Problem details: When you output the entries, begin with the first line and end with the line containing "wrapping msg (SinkWrite start).", keeping each line exactly as it is.

Information given:
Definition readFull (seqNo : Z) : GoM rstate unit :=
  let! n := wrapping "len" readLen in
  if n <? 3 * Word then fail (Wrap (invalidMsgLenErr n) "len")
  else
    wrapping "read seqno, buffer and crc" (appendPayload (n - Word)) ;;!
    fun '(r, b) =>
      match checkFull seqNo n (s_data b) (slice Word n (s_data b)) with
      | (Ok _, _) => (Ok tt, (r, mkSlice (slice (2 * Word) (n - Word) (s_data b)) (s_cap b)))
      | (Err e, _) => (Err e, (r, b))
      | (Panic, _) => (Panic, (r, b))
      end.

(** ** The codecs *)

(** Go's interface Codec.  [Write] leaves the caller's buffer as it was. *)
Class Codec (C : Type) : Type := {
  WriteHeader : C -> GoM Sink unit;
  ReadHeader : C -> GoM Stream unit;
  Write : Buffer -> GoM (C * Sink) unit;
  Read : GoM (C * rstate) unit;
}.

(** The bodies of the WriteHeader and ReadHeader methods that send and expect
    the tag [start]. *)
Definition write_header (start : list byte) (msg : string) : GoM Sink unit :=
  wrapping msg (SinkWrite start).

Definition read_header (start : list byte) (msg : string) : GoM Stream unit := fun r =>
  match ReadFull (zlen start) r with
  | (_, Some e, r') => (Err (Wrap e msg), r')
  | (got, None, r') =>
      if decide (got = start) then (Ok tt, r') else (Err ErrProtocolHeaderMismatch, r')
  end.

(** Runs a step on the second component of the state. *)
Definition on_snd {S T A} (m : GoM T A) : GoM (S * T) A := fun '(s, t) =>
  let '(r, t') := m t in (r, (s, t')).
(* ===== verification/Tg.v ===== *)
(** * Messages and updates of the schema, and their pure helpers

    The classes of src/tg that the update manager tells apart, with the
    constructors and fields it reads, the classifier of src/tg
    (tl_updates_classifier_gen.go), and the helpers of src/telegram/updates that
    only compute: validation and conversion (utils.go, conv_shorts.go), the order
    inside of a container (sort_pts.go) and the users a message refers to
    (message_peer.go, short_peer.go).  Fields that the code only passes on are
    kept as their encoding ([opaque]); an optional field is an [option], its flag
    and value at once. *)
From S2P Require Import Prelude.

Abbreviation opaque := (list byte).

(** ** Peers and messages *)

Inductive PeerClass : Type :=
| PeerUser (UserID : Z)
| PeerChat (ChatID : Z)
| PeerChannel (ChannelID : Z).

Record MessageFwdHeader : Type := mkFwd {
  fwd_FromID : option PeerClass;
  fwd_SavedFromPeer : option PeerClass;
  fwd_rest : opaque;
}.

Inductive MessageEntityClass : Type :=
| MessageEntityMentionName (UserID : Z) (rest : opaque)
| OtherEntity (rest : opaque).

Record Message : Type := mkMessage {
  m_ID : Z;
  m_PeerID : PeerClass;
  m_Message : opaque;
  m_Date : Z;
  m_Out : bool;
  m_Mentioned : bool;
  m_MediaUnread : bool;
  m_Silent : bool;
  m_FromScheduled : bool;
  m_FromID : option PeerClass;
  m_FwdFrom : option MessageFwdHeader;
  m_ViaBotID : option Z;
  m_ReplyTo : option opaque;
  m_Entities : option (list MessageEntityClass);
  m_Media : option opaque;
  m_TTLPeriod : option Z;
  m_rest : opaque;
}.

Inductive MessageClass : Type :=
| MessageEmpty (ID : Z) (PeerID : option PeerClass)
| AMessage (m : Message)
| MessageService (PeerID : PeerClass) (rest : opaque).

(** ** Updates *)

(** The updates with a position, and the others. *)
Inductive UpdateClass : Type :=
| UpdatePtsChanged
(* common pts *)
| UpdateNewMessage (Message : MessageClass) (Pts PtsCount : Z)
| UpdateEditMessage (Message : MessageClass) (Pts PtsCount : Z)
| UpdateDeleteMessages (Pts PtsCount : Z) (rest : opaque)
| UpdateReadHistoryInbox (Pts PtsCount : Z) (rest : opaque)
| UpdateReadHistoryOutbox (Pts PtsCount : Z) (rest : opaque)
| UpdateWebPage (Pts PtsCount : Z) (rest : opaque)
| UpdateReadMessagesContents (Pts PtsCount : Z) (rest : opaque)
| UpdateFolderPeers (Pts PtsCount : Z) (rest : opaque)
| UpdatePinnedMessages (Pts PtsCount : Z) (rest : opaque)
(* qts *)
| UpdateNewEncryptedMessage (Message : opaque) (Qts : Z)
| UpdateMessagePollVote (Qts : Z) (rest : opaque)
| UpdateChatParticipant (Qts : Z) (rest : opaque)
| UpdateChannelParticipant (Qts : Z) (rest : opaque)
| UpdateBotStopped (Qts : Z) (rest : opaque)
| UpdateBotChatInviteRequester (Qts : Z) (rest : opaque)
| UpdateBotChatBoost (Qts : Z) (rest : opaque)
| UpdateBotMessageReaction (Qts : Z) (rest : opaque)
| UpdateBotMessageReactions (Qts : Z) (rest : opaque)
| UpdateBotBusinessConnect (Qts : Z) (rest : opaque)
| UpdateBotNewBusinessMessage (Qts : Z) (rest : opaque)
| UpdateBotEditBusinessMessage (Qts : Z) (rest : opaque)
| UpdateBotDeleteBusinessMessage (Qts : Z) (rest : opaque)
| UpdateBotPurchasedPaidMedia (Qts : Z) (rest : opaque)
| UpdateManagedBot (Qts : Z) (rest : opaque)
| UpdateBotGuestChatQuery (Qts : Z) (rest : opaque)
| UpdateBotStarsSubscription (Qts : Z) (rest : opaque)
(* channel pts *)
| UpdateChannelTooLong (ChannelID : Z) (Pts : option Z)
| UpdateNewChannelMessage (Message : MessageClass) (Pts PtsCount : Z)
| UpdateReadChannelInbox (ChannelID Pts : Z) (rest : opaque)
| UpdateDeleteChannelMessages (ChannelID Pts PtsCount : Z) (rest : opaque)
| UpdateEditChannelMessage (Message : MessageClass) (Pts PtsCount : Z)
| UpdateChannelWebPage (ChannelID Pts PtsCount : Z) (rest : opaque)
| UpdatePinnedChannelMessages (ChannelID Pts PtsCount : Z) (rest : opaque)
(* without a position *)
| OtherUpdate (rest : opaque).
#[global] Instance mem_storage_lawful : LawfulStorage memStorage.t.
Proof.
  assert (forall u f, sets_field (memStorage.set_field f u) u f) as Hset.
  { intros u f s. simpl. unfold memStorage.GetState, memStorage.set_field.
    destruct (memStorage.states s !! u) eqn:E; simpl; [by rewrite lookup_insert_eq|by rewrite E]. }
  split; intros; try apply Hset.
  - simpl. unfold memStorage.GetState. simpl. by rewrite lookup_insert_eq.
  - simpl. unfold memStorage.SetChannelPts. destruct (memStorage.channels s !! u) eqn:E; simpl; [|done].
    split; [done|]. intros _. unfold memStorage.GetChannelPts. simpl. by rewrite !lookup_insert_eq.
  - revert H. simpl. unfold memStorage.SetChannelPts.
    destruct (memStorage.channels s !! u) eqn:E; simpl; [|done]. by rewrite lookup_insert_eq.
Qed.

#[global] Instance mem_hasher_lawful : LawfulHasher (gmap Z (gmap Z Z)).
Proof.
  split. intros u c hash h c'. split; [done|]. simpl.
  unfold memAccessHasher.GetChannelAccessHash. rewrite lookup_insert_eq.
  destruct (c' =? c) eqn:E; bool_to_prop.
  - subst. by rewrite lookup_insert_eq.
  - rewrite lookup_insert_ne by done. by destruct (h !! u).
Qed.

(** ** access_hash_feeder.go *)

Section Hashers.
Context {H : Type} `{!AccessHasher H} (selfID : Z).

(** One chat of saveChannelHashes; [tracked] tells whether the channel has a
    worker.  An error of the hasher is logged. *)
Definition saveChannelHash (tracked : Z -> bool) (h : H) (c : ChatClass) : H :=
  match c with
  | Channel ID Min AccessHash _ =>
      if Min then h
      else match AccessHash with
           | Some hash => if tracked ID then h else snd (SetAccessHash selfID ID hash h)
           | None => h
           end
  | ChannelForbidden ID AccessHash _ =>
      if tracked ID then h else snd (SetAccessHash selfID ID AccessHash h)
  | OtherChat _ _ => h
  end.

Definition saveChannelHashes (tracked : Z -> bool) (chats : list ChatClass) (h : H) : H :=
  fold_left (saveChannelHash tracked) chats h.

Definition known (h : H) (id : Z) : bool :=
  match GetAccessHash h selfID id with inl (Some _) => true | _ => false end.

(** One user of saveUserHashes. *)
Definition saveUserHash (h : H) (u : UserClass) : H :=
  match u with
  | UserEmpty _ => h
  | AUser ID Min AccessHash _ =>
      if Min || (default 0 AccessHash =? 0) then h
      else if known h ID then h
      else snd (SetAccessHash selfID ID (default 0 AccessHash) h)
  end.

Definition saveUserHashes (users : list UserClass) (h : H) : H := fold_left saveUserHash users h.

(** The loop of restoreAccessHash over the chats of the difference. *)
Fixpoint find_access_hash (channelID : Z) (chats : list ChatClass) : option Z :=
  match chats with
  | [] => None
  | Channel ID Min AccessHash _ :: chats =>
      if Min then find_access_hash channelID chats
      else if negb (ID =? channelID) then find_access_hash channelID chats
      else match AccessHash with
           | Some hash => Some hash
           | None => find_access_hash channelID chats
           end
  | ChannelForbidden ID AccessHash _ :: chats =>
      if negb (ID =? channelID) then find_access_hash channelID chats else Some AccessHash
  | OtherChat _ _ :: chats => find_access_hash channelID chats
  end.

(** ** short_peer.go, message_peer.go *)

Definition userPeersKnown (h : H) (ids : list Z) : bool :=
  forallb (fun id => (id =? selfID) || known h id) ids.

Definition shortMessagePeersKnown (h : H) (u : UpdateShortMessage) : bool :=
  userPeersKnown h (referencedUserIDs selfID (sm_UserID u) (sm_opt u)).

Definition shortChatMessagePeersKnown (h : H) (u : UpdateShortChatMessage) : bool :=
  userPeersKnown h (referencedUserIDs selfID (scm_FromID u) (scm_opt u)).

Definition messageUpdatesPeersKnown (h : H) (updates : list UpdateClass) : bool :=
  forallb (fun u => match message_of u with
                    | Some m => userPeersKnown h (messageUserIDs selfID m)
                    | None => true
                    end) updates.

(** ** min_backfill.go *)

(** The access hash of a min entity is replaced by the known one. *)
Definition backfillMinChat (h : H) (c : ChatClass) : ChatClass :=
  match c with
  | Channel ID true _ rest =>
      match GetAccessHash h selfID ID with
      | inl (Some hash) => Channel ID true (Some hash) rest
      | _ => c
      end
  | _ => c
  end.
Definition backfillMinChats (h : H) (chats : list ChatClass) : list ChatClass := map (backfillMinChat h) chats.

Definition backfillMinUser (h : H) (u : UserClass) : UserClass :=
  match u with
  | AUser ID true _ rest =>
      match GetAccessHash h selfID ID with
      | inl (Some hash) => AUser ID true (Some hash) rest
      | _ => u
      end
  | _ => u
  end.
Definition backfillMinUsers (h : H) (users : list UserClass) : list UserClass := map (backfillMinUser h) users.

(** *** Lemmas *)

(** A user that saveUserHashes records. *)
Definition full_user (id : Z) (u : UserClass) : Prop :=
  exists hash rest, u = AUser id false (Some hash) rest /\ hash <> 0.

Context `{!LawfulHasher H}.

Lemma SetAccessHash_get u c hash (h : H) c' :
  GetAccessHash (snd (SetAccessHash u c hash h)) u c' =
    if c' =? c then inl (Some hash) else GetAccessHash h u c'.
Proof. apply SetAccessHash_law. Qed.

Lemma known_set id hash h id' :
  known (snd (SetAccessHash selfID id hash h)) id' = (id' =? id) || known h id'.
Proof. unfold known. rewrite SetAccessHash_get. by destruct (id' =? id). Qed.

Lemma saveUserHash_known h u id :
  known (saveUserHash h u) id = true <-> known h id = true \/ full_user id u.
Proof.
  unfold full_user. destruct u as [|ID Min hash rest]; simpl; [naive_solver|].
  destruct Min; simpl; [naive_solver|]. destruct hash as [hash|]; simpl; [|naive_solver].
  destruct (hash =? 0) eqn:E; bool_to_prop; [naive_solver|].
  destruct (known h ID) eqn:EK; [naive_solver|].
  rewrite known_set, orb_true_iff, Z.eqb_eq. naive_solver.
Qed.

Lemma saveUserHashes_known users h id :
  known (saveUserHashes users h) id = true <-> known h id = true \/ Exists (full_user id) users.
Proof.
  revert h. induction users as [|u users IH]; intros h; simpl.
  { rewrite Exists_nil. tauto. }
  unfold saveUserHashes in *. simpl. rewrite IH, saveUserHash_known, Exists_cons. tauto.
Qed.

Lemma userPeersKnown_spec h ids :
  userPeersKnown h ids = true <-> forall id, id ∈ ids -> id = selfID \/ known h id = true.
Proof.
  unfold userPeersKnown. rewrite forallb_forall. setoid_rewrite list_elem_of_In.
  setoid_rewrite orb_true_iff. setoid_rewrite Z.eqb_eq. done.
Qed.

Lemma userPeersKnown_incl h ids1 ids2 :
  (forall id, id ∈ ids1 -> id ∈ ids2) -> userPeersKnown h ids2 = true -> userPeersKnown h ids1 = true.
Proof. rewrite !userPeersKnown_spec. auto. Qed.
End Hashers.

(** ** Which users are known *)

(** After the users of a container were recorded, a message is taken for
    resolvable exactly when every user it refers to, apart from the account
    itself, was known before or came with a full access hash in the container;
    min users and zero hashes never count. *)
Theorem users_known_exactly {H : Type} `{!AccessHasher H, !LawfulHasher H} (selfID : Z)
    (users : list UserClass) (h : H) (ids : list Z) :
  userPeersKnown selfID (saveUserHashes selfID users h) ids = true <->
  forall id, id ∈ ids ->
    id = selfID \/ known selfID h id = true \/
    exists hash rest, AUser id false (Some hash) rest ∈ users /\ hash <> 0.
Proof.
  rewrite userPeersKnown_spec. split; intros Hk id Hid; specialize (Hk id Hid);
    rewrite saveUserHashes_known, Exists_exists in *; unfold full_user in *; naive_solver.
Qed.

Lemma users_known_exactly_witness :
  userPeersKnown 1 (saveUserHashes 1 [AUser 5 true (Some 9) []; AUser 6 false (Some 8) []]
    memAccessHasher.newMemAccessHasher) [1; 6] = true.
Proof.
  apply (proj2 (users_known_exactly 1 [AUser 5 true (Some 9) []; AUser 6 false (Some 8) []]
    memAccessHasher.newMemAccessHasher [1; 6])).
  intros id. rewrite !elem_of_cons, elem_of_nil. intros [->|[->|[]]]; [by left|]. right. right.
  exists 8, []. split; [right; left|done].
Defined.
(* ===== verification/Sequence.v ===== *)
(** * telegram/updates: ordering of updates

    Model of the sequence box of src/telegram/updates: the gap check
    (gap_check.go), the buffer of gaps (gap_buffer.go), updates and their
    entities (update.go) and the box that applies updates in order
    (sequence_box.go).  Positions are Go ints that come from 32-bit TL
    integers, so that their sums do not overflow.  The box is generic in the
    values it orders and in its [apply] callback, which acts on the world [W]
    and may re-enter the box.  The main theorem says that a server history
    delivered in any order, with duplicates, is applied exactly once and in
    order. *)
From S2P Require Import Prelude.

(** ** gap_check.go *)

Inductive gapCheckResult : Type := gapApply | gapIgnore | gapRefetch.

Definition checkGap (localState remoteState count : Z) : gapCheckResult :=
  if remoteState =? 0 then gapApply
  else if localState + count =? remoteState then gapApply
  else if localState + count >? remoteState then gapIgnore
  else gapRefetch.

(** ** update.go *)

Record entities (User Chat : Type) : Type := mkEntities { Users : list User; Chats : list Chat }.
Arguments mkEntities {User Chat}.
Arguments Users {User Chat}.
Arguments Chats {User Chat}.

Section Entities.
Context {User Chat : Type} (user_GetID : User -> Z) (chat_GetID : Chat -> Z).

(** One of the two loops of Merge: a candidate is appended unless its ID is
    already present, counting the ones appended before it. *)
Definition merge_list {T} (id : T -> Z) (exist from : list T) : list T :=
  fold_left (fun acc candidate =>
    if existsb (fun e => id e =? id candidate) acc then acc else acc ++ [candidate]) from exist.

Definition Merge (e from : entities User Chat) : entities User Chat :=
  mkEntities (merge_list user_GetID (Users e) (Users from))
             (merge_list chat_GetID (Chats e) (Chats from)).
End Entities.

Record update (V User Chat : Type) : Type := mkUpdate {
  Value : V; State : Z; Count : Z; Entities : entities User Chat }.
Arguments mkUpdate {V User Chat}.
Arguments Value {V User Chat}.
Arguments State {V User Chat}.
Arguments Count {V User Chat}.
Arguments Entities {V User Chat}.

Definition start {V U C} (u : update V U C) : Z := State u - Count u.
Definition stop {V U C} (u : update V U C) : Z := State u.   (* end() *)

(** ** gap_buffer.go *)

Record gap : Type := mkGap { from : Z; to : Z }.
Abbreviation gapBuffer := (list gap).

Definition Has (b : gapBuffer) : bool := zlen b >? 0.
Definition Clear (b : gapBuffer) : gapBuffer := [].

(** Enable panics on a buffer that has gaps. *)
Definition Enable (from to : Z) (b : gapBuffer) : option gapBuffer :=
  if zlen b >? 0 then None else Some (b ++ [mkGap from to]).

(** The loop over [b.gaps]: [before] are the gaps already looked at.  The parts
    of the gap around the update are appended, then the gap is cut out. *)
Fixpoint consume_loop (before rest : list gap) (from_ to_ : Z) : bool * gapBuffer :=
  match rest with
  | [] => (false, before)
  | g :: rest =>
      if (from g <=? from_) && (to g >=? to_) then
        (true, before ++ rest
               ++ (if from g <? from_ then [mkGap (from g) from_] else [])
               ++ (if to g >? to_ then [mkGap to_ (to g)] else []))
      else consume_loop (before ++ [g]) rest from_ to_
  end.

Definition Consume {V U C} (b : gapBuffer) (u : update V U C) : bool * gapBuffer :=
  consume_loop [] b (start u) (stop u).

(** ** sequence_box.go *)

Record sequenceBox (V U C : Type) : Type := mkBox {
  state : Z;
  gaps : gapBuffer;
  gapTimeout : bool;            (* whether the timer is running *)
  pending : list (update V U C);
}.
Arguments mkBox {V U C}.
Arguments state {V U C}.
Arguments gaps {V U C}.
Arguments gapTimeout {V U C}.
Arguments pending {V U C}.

Solution to the problem:
Definition readFull (seqNo : Z) : GoM rstate unit :=
  let! n := wrapping "len" readLen in
  if n <? 3 * Word then fail (Wrap (invalidMsgLenErr n) "len")
  else
    wrapping "read seqno, buffer and crc" (appendPayload (n - Word)) ;;!
    fun '(r, b) =>
      match checkFull seqNo n (s_data b) (slice Word n (s_data b)) with
      | (Ok _, _) => (Ok tt, (r, mkSlice (slice (2 * Word) (n - Word) (s_data b)) (s_cap b)))
      | (Err e, _) => (Err e, (r, b))
      | (Panic, _) => (Panic, (r, b))
      end.

(** ** The codecs *)

(** Go's interface Codec.  [Write] leaves the caller's buffer as it was. *)
Class Codec (C : Type) : Type := {
  WriteHeader : C -> GoM Sink unit;
  ReadHeader : C -> GoM Stream unit;
  Write : Buffer -> GoM (C * Sink) unit;
  Read : GoM (C * rstate) unit;
}.

(** The bodies of the WriteHeader and ReadHeader methods that send and expect
    the tag [start]. *)
Definition write_header (start : list byte) (msg : string) : GoM Sink unit :=
  wrapping msg (SinkWrite start).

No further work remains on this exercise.